## Material to process
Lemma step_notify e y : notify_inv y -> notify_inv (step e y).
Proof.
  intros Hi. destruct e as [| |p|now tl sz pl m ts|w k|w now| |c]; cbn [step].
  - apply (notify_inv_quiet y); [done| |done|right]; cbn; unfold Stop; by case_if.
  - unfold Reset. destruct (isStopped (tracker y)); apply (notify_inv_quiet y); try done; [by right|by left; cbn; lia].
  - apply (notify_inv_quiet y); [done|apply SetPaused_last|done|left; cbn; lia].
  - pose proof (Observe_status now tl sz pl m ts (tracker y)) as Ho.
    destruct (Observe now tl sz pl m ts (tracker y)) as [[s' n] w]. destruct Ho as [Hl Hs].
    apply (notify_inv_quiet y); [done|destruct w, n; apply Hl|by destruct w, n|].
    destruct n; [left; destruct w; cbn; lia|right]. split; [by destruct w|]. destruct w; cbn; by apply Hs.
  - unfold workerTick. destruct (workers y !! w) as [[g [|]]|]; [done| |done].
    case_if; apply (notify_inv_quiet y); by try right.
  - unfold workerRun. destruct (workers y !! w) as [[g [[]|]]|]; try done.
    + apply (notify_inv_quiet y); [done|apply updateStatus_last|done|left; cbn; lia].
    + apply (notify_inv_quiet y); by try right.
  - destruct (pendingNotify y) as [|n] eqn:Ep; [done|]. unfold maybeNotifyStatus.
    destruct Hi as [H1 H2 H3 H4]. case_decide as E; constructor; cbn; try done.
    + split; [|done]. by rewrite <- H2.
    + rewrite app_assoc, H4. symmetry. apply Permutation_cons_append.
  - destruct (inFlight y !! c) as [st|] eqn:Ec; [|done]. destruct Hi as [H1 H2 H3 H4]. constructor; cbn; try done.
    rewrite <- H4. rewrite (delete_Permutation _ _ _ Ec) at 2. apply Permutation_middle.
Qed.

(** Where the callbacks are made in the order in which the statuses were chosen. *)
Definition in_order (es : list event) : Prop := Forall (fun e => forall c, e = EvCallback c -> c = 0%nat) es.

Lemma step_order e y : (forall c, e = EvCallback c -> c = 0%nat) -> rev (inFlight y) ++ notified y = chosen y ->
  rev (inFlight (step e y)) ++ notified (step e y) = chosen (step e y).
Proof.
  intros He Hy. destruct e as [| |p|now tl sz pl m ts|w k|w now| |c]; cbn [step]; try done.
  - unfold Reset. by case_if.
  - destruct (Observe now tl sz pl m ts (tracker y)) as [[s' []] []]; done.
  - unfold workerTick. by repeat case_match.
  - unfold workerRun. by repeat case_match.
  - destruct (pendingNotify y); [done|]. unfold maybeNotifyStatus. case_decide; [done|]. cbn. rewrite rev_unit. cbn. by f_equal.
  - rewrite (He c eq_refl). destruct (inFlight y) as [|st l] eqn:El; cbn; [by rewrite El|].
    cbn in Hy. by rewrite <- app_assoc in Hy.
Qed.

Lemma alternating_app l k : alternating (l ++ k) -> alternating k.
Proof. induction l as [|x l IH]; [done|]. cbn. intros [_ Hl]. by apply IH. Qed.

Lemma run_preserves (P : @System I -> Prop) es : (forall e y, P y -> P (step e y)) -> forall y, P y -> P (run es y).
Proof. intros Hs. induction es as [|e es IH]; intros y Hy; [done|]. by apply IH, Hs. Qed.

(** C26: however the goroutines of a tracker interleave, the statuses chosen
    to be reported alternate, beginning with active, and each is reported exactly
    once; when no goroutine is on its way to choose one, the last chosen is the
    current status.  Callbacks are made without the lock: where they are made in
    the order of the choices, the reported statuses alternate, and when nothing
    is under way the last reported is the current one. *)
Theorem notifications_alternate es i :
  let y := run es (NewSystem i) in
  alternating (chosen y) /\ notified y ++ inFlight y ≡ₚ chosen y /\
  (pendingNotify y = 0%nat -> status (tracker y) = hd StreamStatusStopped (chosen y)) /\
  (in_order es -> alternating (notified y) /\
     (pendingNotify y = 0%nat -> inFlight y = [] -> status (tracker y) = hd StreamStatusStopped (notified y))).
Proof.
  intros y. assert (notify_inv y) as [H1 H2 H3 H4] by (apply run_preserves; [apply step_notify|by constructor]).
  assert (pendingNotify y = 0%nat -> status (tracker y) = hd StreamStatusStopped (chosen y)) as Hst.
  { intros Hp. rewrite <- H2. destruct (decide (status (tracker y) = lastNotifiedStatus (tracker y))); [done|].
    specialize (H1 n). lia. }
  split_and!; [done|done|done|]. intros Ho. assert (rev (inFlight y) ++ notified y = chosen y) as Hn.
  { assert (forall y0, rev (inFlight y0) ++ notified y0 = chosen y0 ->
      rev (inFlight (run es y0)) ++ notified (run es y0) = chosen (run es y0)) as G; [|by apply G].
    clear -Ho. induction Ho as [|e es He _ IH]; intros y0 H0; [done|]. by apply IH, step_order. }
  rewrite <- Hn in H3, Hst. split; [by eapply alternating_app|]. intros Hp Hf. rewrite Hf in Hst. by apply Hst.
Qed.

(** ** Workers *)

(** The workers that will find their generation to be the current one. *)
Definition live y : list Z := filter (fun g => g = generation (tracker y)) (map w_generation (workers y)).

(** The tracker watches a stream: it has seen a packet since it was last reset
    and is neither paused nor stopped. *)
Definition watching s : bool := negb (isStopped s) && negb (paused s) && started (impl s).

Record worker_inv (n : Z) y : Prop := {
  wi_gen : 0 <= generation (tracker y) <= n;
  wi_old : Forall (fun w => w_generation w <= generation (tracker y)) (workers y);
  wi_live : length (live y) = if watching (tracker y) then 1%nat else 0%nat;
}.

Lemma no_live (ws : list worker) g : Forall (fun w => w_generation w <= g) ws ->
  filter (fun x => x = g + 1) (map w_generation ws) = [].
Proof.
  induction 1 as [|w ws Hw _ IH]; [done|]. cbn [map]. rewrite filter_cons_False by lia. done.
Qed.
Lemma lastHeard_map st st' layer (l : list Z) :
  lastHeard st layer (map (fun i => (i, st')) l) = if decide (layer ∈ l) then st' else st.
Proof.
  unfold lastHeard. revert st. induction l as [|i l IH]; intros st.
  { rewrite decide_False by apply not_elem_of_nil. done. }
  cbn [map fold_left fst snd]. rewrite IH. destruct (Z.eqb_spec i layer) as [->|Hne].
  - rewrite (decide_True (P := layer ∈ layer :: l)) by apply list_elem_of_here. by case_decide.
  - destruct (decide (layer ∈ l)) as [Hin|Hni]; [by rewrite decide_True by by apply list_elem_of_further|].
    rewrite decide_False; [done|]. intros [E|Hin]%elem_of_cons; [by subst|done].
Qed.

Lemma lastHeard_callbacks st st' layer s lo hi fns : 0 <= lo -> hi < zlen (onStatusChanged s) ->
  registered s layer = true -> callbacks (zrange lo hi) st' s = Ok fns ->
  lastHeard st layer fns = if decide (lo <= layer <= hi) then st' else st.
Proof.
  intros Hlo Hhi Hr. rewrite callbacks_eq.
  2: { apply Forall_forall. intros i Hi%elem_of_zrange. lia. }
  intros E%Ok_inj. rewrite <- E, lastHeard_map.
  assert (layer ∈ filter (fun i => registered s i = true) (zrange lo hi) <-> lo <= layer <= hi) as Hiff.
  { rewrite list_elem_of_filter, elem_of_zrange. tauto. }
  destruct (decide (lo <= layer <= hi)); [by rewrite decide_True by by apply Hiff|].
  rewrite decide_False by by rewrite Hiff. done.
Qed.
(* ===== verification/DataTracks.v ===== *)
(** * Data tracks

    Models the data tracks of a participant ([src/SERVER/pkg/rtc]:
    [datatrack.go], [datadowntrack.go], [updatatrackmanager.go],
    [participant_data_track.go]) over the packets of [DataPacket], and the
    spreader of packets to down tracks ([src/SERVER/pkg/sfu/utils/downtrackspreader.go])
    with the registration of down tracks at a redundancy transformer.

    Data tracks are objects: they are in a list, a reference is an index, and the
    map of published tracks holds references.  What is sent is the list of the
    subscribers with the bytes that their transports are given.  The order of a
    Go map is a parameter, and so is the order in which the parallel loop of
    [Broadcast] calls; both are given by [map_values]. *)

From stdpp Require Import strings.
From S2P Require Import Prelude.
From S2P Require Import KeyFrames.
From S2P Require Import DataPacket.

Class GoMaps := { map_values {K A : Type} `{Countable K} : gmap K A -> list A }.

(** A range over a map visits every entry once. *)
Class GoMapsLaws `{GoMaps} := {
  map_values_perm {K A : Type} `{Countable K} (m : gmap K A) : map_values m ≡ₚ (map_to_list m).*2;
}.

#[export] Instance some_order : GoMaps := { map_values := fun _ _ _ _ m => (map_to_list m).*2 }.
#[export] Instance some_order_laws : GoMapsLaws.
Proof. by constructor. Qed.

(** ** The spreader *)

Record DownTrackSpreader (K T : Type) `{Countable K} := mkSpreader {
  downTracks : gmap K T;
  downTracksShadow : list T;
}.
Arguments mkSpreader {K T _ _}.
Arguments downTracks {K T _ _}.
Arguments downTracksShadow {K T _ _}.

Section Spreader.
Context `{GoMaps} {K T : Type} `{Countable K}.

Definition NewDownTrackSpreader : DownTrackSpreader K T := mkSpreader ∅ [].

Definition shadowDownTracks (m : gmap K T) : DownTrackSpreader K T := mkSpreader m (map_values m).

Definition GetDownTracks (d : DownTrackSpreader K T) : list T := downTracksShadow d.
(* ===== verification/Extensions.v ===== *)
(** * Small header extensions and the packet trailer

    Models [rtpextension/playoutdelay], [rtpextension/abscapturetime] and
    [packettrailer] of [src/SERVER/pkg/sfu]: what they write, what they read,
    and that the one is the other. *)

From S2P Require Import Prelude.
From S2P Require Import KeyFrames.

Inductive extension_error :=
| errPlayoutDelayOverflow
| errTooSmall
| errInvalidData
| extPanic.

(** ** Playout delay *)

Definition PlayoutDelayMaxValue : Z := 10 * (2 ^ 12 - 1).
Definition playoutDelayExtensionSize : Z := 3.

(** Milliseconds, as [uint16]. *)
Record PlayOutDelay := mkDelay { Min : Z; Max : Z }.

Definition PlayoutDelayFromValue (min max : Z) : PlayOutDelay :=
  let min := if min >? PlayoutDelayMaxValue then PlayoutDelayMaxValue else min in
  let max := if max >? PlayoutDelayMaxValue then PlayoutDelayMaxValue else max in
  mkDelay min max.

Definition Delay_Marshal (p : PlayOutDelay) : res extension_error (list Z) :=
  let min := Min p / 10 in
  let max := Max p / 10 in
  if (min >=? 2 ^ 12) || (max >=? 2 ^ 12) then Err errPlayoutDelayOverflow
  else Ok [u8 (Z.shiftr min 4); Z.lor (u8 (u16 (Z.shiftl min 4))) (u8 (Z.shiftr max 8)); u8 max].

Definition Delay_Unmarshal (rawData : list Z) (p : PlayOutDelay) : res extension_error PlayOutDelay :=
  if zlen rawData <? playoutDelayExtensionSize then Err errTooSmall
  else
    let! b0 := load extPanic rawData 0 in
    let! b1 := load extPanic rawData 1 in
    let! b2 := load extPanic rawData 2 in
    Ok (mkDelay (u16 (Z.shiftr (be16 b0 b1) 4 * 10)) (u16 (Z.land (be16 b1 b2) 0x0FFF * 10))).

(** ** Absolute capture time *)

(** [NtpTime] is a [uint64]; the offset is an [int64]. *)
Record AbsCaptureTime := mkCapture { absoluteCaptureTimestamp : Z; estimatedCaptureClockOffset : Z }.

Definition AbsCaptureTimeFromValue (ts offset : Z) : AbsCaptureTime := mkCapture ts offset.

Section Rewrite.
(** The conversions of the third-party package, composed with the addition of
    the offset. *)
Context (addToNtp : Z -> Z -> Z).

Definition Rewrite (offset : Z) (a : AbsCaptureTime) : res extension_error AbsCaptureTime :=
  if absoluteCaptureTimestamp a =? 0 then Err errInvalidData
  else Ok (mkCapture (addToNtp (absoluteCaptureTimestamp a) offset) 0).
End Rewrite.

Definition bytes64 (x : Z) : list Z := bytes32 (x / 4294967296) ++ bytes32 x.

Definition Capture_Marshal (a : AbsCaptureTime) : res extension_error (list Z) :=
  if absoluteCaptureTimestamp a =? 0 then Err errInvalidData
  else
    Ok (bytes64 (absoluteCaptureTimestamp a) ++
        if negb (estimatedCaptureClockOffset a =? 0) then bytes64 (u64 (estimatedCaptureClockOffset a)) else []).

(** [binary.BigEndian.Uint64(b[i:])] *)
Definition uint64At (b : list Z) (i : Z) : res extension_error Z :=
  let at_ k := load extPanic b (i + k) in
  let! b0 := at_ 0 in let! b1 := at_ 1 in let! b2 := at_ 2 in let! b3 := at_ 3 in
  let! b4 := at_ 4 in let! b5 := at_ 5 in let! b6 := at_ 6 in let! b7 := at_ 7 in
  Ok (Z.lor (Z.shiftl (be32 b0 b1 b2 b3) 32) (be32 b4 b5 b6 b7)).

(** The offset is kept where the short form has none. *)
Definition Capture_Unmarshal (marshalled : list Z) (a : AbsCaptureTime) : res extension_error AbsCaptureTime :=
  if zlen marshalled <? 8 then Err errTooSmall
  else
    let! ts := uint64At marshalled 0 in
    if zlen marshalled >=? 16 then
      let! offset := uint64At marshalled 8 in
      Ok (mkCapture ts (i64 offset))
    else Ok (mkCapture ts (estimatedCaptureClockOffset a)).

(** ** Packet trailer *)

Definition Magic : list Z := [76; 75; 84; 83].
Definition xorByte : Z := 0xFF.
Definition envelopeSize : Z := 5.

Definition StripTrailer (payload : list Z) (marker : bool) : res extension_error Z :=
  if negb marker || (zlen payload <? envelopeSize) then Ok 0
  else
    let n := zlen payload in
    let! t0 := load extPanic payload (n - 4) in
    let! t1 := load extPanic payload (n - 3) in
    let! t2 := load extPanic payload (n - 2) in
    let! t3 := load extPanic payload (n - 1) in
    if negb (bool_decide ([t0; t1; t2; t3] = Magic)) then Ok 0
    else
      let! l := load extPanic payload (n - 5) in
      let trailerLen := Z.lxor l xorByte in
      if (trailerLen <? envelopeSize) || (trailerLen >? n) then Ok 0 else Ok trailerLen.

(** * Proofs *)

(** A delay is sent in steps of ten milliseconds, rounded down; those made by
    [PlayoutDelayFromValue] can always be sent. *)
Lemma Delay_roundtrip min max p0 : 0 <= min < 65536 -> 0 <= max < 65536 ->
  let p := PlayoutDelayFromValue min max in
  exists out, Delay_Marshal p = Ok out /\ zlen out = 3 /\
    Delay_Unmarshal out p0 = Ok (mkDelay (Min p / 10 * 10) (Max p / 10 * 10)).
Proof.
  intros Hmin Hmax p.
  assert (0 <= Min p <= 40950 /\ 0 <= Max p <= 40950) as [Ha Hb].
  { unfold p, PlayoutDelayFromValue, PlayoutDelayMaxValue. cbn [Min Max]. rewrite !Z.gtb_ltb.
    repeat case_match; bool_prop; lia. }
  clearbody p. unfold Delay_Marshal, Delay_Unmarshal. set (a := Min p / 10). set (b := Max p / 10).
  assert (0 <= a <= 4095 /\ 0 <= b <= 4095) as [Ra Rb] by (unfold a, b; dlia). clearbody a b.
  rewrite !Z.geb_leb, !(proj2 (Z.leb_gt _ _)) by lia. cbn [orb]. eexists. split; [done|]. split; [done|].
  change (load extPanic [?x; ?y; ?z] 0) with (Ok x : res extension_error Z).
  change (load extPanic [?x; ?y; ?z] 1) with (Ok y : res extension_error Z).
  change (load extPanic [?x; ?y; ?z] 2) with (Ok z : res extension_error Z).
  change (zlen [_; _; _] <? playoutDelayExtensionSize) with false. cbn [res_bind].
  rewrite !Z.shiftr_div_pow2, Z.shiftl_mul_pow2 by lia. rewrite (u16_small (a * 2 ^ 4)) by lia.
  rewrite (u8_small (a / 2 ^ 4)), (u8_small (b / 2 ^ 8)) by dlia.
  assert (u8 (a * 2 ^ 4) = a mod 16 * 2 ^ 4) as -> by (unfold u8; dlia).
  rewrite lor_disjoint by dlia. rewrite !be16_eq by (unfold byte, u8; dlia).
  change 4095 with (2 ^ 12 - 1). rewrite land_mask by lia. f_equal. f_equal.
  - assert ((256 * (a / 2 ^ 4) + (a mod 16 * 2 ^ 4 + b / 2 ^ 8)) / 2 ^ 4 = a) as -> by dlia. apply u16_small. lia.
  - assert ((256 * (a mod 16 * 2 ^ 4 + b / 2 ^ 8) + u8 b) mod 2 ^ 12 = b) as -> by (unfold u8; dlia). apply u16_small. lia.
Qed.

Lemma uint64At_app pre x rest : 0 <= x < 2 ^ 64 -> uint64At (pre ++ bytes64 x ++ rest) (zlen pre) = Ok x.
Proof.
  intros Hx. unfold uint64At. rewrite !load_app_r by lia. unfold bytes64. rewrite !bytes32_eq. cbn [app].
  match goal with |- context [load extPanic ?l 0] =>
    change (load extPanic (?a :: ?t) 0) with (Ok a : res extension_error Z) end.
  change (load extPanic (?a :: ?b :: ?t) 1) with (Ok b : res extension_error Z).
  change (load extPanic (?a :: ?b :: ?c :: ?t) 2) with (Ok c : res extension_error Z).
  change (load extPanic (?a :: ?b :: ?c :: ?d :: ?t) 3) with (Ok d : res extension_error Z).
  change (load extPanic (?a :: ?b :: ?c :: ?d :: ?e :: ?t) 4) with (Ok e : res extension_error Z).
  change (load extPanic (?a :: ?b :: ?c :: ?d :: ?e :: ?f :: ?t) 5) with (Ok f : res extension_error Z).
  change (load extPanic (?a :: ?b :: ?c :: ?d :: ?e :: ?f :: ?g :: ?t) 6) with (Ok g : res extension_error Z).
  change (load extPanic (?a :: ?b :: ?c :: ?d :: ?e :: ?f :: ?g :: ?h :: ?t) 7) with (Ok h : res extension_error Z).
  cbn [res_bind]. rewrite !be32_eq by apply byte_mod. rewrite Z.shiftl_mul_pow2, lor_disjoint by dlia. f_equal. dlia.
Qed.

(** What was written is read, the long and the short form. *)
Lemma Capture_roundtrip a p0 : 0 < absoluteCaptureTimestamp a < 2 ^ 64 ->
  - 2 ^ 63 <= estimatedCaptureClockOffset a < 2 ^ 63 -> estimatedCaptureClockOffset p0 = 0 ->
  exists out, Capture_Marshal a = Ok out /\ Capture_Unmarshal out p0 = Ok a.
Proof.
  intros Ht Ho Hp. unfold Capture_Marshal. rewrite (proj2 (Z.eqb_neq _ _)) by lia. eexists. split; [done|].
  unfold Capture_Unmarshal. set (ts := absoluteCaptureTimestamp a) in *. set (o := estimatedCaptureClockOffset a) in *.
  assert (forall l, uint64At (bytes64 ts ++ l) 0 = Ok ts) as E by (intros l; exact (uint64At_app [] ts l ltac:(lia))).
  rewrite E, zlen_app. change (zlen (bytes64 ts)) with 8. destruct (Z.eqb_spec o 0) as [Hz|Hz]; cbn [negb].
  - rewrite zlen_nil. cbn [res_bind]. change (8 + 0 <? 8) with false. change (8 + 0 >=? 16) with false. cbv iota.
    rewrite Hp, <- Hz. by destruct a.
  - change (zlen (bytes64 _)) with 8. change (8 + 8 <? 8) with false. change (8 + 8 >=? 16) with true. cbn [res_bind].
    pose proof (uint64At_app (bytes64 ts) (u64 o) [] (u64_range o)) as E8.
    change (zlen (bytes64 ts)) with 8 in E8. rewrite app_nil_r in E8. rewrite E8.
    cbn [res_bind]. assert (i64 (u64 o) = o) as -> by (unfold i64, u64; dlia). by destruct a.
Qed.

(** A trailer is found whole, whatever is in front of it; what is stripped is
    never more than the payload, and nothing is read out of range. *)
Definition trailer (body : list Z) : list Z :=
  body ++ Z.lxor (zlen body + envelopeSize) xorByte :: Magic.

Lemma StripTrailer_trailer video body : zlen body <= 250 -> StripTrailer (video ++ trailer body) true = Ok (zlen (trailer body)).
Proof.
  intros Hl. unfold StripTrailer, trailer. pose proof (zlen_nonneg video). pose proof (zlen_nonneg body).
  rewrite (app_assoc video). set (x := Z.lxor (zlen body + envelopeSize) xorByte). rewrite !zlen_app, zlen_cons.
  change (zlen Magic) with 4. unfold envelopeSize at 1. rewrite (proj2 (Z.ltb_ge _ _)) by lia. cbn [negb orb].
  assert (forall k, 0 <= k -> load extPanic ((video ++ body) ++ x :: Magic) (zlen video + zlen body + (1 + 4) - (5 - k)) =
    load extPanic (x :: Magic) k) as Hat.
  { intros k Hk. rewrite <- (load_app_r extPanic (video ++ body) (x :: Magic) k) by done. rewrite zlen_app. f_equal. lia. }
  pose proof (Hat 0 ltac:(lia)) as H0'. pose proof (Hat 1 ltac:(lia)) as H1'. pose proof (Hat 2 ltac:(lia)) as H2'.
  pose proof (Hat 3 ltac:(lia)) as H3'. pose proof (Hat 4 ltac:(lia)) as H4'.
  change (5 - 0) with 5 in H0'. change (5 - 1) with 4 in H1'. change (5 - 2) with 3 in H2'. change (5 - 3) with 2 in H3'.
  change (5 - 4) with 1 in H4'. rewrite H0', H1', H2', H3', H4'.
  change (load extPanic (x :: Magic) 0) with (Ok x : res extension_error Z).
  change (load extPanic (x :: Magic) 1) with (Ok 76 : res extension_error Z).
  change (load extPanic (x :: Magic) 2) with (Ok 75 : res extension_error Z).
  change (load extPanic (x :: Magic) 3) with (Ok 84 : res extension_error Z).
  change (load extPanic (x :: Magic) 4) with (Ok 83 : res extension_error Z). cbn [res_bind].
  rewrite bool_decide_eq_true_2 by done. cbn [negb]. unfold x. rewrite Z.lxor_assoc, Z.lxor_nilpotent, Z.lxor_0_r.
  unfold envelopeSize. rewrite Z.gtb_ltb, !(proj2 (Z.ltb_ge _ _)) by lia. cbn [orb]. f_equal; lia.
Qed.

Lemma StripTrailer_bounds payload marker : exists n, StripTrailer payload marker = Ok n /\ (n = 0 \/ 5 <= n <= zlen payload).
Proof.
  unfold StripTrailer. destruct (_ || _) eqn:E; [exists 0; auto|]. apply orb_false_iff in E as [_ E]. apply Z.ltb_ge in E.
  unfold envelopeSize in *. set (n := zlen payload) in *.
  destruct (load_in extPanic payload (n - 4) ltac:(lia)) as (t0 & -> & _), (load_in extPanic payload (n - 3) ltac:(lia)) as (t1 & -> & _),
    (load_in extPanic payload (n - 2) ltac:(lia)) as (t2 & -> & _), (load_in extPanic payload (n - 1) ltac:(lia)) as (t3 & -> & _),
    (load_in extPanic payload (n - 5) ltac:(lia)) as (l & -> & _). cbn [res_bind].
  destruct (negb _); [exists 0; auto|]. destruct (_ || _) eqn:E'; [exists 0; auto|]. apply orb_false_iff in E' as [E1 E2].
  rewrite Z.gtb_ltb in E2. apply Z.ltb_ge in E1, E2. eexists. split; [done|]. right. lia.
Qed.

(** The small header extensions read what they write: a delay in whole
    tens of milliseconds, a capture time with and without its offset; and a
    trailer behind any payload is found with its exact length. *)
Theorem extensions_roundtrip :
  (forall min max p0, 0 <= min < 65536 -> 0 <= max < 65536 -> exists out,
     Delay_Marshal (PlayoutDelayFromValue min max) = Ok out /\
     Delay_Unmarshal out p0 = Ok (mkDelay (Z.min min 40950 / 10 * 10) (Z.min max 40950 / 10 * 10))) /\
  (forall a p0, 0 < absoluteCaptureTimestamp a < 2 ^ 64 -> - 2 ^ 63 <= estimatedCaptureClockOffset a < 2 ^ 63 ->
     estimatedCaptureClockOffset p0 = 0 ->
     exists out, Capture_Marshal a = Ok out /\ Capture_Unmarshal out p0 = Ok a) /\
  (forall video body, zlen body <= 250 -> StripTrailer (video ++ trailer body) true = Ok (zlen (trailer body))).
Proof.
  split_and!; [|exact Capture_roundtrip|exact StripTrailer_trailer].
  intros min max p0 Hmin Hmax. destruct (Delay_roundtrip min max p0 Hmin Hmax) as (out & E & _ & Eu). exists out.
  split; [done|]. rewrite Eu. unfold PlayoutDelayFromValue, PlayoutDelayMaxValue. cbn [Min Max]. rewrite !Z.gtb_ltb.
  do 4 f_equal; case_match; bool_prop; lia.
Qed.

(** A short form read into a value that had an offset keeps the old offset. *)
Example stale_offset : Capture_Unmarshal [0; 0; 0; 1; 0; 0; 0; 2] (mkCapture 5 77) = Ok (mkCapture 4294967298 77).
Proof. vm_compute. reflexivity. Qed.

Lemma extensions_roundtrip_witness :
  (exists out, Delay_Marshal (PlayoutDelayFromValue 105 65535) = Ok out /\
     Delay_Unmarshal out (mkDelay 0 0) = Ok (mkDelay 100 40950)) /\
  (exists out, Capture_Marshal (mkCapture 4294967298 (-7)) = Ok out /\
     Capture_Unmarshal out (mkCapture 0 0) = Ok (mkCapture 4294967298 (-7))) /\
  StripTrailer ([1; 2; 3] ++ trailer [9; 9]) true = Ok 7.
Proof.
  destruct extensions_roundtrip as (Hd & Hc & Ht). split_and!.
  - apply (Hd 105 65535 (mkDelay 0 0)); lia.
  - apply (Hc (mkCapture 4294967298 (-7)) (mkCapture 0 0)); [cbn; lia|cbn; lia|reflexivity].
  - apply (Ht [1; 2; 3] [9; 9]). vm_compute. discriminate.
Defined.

## Work request
Among the lines above, return those that contain the string "once".

## Answer to the problem
    once; when no goroutine is on its way to choose one, the last chosen is the
(** A range over a map visits every entry once. *)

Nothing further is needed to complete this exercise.